DNA vaccines are usually given by intramuscular injection or by gene gun delivery of DNA-coated particles into the epidermis. Induction of mucosal immunity by targeting DNA vaccines to mucosal surfaces may offer advantages, and an oral vaccine could be effective for controlling infections of the gut mucosa. In a murine model, we obtained protective immune responses after oral immunization with a rotavirus VP6 DNA vaccine encapsulated in poly(lactide-coglycolide) (PLG) microparticles. One dose of vaccine given to BALB/c mice elicited both rotavirus-specific serum antibodies and intestinal immunoglobulin A (IgA). After challenge at 12 weeks postimmunization with homologous rotavirus, fecal rotavirus antigen was significantly reduced compared with controls. Earlier and higher fecal rotavirus-specific IgA responses were noted during the peak period of viral shedding, suggesting that protection was due to specific mucosal immune responses. The results that we obtained with PLG-encapsulated rotavirus VP6 DNA are the first to demonstrate protection against an infectious agent elicited after oral administration of a DNA vaccine.

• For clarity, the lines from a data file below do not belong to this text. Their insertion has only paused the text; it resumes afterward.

(* ===== verification/Executor.v ===== *)
(** * The executor of asynchronous tasks ([kernel/src/task/async_task.rs])

    Device polling and drawing run as futures in three queues.  A call of [poll]
    polls every task of the high queue once, one task of the normal queue on
    every second call and one of the low queue on every fourth.  A future is any
    type with a [poll] that acts on the rest of the kernel, the world [W]; it has no
    access to the executor, whose lock is taken while it runs. *)
From Stdlib Require Import ZArith Lia.
From stdpp Require Import base gmap list.
From S2P Require Import Prelude KError Net.

#[local] Open Scope Z_scope.

(** ** Futures *)

Inductive Poll := PollReady | PollPending.

(** [Future<Output = ()>]; the context holds a waker that does nothing. *)
Class Future (W F : Type) := fut_poll : F -> W -> Poll * F * W.

Record Yield := MkYield { yield_polled : bool }.

Definition Yield_default : Yield := {| yield_polled := false |}.

#[export] Instance Yield_poll {W} : Future W Yield := fun y w =>
  (if yield_polled y then PollReady else PollPending, {| yield_polled := true |}, w).

(** [Yield::default().await] *)
Definition exec_yield : Yield := Yield_default.

Record TimeoutFuture := MkTimeoutFuture { timeout : Z }.

(** [util::time::global_uptime] of a world. *)
Class Clock (W : Type) := global_uptime : W -> Z.

Definition TimeoutFuture_new {W} `{Clock W} (duration : Z) (w : W) : Result TimeoutFuture :=
  let? t := duration_add (global_uptime w) duration in Ok {| timeout := t |}.

#[export] Instance TimeoutFuture_poll {W} `{Clock W} : Future W TimeoutFuture := fun f w =>
  (if timeout f <=? global_uptime w then PollReady else PollPending, f, w).

(** ** The executor *)

Inductive Priority := High | Normal | Low.

#[export] Instance Priority_eq_dec : EqDecision Priority.
Proof. solve_decision. Defined.

#[export] Instance Priority_countable : Countable Priority.
Proof.
  apply (inj_countable' (fun p => match p with High => 0%nat | Normal => 1%nat | Low => 2%nat end)
           (fun n => match n with 0%nat => High | 1%nat => Normal | _ => Low end)).
  by intros [].
Defined.

Section Executor.
Context {W F : Type} `{Future W F}.

Record AsyncTask := MkAsyncTask {
  at_id : Z;
  at_future : F;
  at_priority : Priority
}.

Record Executor := MkExecutor {
  task_queues : gmap Priority (list AsyncTask);
  is_ready : bool;
  poll_count : Z
}.

Implicit Types (e : Executor) (q : list AsyncTask) (w : W) (t : AsyncTask).

Definition Executor_new : Executor :=
  {| task_queues := ∅; is_ready := false; poll_count := 0 |}.

(** [task.poll(&mut context)]: the task keeps the state its future reached. *)
Definition AsyncTask_poll t w : Poll * AsyncTask * W :=
  let '(r, f, w) := fut_poll (at_future t) w in
  (r, {| at_id := at_id t; at_future := f; at_priority := at_priority t |}, w).

(** One round of the loop over a queue: take the first task, poll it, put it back. *)
Definition poll_front (q : list AsyncTask) (w : W) : list AsyncTask * W :=
  match q with
  | [] => ([], w)
  | t :: rest =>
      let '(r, t, w) := AsyncTask_poll t w in
      match r with
      | PollReady => (rest, w)
      | PollPending => (rest ++ [t], w)
      end
  end.

Fixpoint poll_times (count : nat) (q : list AsyncTask) (w : W) : list AsyncTask * W :=
  match count with
  | O => (q, w)
  | S n => let '(q, w) := poll_front q w in poll_times n q w
  end.

Definition do_skip (p : Priority) (poll_count : Z) : bool :=
  match p with
  | High => false
  | Normal => negb (poll_count mod 2 =? 0)
  | Low => negb (poll_count mod 4 =? 0)
  end.

(** The body of the loop over the priorities. *)
Definition poll_priority (st : Executor * W) (p : Priority) : Executor * W :=
  let '(e, w) := st in
  if do_skip p (poll_count e) then (e, w)
  else
    match task_queues e !! p with
    | None => (e, w)
    | Some queue =>
        let count := if decide (p = High) then length queue else 1%nat in
        let '(queue, w) := poll_times count queue w in
        ({| task_queues := <[p := queue]> (task_queues e); is_ready := is_ready e;
            poll_count := poll_count e |}, w)
    end.

Definition Executor_poll e w : Executor * W :=
  if negb (is_ready e) then (e, w)
  else
    let e := {| task_queues := task_queues e; is_ready := is_ready e;
                poll_count := wrapping_add 64 (poll_count e) 1 |} in
    fold_left poll_priority [High; Normal; Low] (e, w).

Definition Executor_ready e : Executor :=
  {| task_queues := task_queues e; is_ready := true; poll_count := 0 |}.

Definition Executor_spawn (task : AsyncTask) e : Executor :=
  let priority := at_priority task in
  {| task_queues := <[priority := default [] (task_queues e !! priority) ++ [task]]> (task_queues e);
     is_ready := is_ready e; poll_count := poll_count e |}.

(** ** The public functions

    The static executor with its lock, the counter of [TaskId::new] and the rest
    of the kernel. *)

Record Async := MkAsync {
  as_executor : Executor;
  as_locked : bool;
  as_next : Z;
  as_world : W
}.

Implicit Types s : Async.

(** [ASYNC_TASK_EXECUTOR.try_lock()?] and an operation under the lock. *)
Definition try_lock (f : Executor -> W -> Executor * W) : SR Async unit := fun s =>
  if as_locked s then (Err (error_into Locked), s)
  else let '(e, w) := f (as_executor s) (as_world s) in
       (Ok tt, {| as_executor := e; as_locked := false; as_next := as_next s; as_world := w |}).

(** [AsyncTask::new]; the number is taken before the lock. *)
Definition AsyncTask_new (future : F) (priority : Priority) : SR Async AsyncTask := fun s =>
  (Ok {| at_id := as_next s; at_future := future; at_priority := priority |},
   {| as_executor := as_executor s; as_locked := as_locked s;
      as_next := wrapping_add 64 (as_next s) 1; as_world := as_world s |}).

Definition async_poll : SR Async unit := try_lock Executor_poll.
Definition async_ready : SR Async unit := try_lock (fun e w => (Executor_ready e, w)).

Definition spawn_with_priority (future : F) (priority : Priority) : SR Async unit :=
  let! task := AsyncTask_new future priority in
  try_lock (fun e w => (Executor_spawn task e, w)).

Definition async_spawn (future : F) : SR Async unit := spawn_with_priority future Normal.

End Executor.

Arguments AsyncTask F : clear implicits.
Arguments Executor F : clear implicits.
Arguments Async W F : clear implicits.

(** ** Queues *)

Section Turns.
Context {W F : Type} `{Future W F}.
Implicit Types (e : Executor F) (q : list (AsyncTask F)) (w : W) (t : AsyncTask F) (s : Async W F).

Definition queue e (p : Priority) : list (AsyncTask F) := default [] (task_queues e !! p).
Definition queue_ids q : list Z := at_id <$> q.
Definition ids e : list Z := queue_ids (queue e High) ++ queue_ids (queue e Normal) ++ queue_ids (queue e Low).

(** Each task polled once, in order; the pending ones stay. *)
Fixpoint poll_each q w : list (AsyncTask F) * W :=
  match q with
  | [] => ([], w)
  | t :: q =>
      let '(r, t, w) := AsyncTask_poll t w in
      let '(q, w) := poll_each q w in
      (match r with PollReady => q | PollPending => t :: q end, w)
  end.

(** Taking from the front and putting back at the end, once per task, is that. *)
Lemma poll_times_each q acc w :
  poll_times (length q) (q ++ acc) w = let '(q', w') := poll_each q w in (acc ++ q', w').
Proof.
  revert acc w. induction q as [|t q IH]; intros acc w; cbn; [by rewrite app_nil_r|].
  destruct (AsyncTask_poll t w) as [[[] t'] w1]; [rewrite IH; by destruct (poll_each q w1)|].
  rewrite <- app_assoc, IH. destruct (poll_each q w1) as [q' w2]. by rewrite <- app_assoc.
Qed.

Definition turns (p : Priority) (count : Z) q : nat :=
  if do_skip p count then 0 else if decide (p = High) then length q else 1.

Lemma poll_times_nil n w : poll_times n ([] : list (AsyncTask F)) w = ([], w).
Proof. by induction n. Qed.

Lemma poll_priority_spec e w p :
  let '(q, w') := poll_times (turns p (poll_count e) (queue e p)) (queue e p) w in
  exists e', poll_priority (e, w) p = (e', w') /\ poll_count e' = poll_count e /\ is_ready e' = is_ready e
    /\ forall p', queue e' p' = if decide (p' = p) then q else queue e p'.
Proof.
  unfold turns, poll_priority, queue. destruct (do_skip p (poll_count e)).
  { cbn. exists e. split_and!; try done. intros p'. by destruct (decide _) as [->|]. }
  destruct (task_queues e !! p) as [l|] eqn:Hl; cbn [from_option id].
  - destruct (poll_times (if decide (p = High) then length l else 1%nat) l w) as [q w'] eqn:Hp.
    eexists. split; [reflexivity|]. cbn [poll_count is_ready task_queues]. split_and!; try done.
    intros p'. destruct (decide (p' = p)) as [->|]; [by rewrite lookup_insert_eq|by rewrite lookup_insert_ne].
  - rewrite poll_times_nil. exists e. split_and!; try done. intros p'. destruct (decide (p' = p)) as [->|]; [by rewrite Hl|done].
Qed.

Lemma poll_front_ids q w : queue_ids (fst (poll_front q w)) ⊆+ queue_ids q.
Proof.
  destruct q as [|t q]; [done|]. cbn. unfold AsyncTask_poll. destruct (fut_poll (at_future t) w) as [[[] f] w']; cbn.
  - by apply submseteq_cons.
  - unfold queue_ids. rewrite fmap_app. cbn. by rewrite <- Permutation_cons_append.
Qed.

Lemma poll_front_length q w : (length (fst (poll_front q w)) <= length q)%nat.
Proof. pose proof (submseteq_length _ _ (poll_front_ids q w)) as Hl. unfold queue_ids in Hl. by rewrite !length_fmap in Hl. Qed.

Lemma poll_times_ids n q w : queue_ids (fst (poll_times n q w)) ⊆+ queue_ids q.
Proof.
  revert q w. induction n as [|n IH]; intros q w; [done|]. cbn. pose proof (poll_front_ids q w) as Hf.
  destruct (poll_front q w) as [q' w']. etrans; [apply IH|exact Hf].
Qed.

(** What one call does, queue by queue. *)
Lemma Executor_poll_run e w :
  is_ready e = true ->
  let c := wrapping_add 64 (poll_count e) 1 in
  let turn p := poll_times (turns p c (queue e p)) (queue e p) in
  exists e' w1 w2 w3, Executor_poll e w = (e', w3) /\ poll_count e' = c /\ is_ready e' = true
    /\ turn High w = (queue e' High, w1) /\ turn Normal w1 = (queue e' Normal, w2) /\ turn Low w2 = (queue e' Low, w3).
Proof.
  intros Hr c turn. subst turn. unfold Executor_poll. rewrite Hr. cbn [negb fold_left]. fold c.
  set (e0 := {| task_queues := task_queues e; is_ready := true; poll_count := c |}).
  assert (forall p, queue e0 p = queue e p) as Hq0 by done. assert (poll_count e0 = c) as Hc0 by done.
  pose proof (poll_priority_spec e0 w High) as H1. rewrite Hc0, !Hq0 in H1. cbv beta.
  destruct (poll_times _ _ w) as [qh w1]. destruct H1 as (e1 & -> & Hc1 & Hr1 & Hq1).
  pose proof (poll_priority_spec e1 w1 Normal) as H2. rewrite Hc1, !(Hq1 Normal), decide_False, Hq0 in H2 by done.
  destruct (poll_times _ _ w1) as [qn w2] eqn:En. destruct H2 as (e2 & -> & Hc2 & Hr2 & Hq2).
  pose proof (poll_priority_spec e2 w2 Low) as H3.
  rewrite Hc2, !(Hq2 Low), !decide_False, !(Hq1 Low), !decide_False, Hq0 in H3 by done.
  destruct (poll_times _ _ w2) as [ql w3] eqn:El. destruct H3 as (e3 & -> & Hc3 & Hr3 & Hq3).
  exists e3, w1, w2, w3. rewrite !Hq3, decide_False, decide_False, decide_True by done.
  rewrite !Hq2, decide_False, decide_True by done. rewrite Hq1, decide_True by done.
  split_and!; try done. by rewrite Hr3, Hr2, Hr1.
Qed.

(** The same for one queue, whatever the world is when its turn comes. *)
Lemma Executor_poll_queue e w p :
  is_ready e = true ->
  let e' := fst (Executor_poll e w) in
  let c := wrapping_add 64 (poll_count e) 1 in
  poll_count e' = c /\ is_ready e' = true
  /\ exists w', queue e' p = fst (poll_times (turns p c (queue e p)) (queue e p) w').
Proof.
  intros Hr. destruct (Executor_poll_run e w Hr) as (e' & w1 & w2 & w3 & -> & Hc & Hr' & Hh & Hn & Hl). cbn [fst].
  split_and!; [done|done|]. destruct p; [exists w; by rewrite Hh|exists w1; by rewrite Hn|exists w2; by rewrite Hl].
Qed.

Lemma Executor_poll_ids e w : is_ready e = true -> ids (fst (Executor_poll e w)) ⊆+ ids e.
Proof.
  intros Hr. unfold ids.
  repeat apply submseteq_app; edestruct (Executor_poll_queue e w) as (_ & _ & w' & ->); (done || apply poll_times_ids).
Qed.

(** ** Operations in sequence *)

Inductive async_op :=
| OpPoll
| OpSpawn (future : F) (p : Priority)
| OpTakeId
| OpWorld (f : W -> W).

DNA疫苗通常通过肌肉注射或利用基因枪将包被DNA的颗粒递送至表皮来给予。将DNA疫苗靶向黏膜表面以诱导黏膜免疫可能具有优势,口服疫苗对于控制肠道黏膜感染可能有效。在一个小鼠模型中,我们用包裹在聚(丙交酯-乙交酯)(PLG)微粒中的轮状病毒VP6 DNA疫苗进行口服免疫后获得了保护性免疫反应。给予BALB/c小鼠一剂疫苗可诱导产生轮状病毒特异性血清抗体和肠道免疫球蛋白A(IgA)。在免疫后12周用同源轮状病毒攻击后,与对照组相比,粪便中的轮状病毒抗原显著减少。在病毒排出的高峰期观察到更早且更高的粪便轮状病毒特异性IgA反应,这表明保护作用归因于特异性黏膜免疫反应。我们用PLG包裹的轮状病毒VP6 DNA所获得的结果首次证明了口服DNA疫苗后可对感染因子产生保护作用。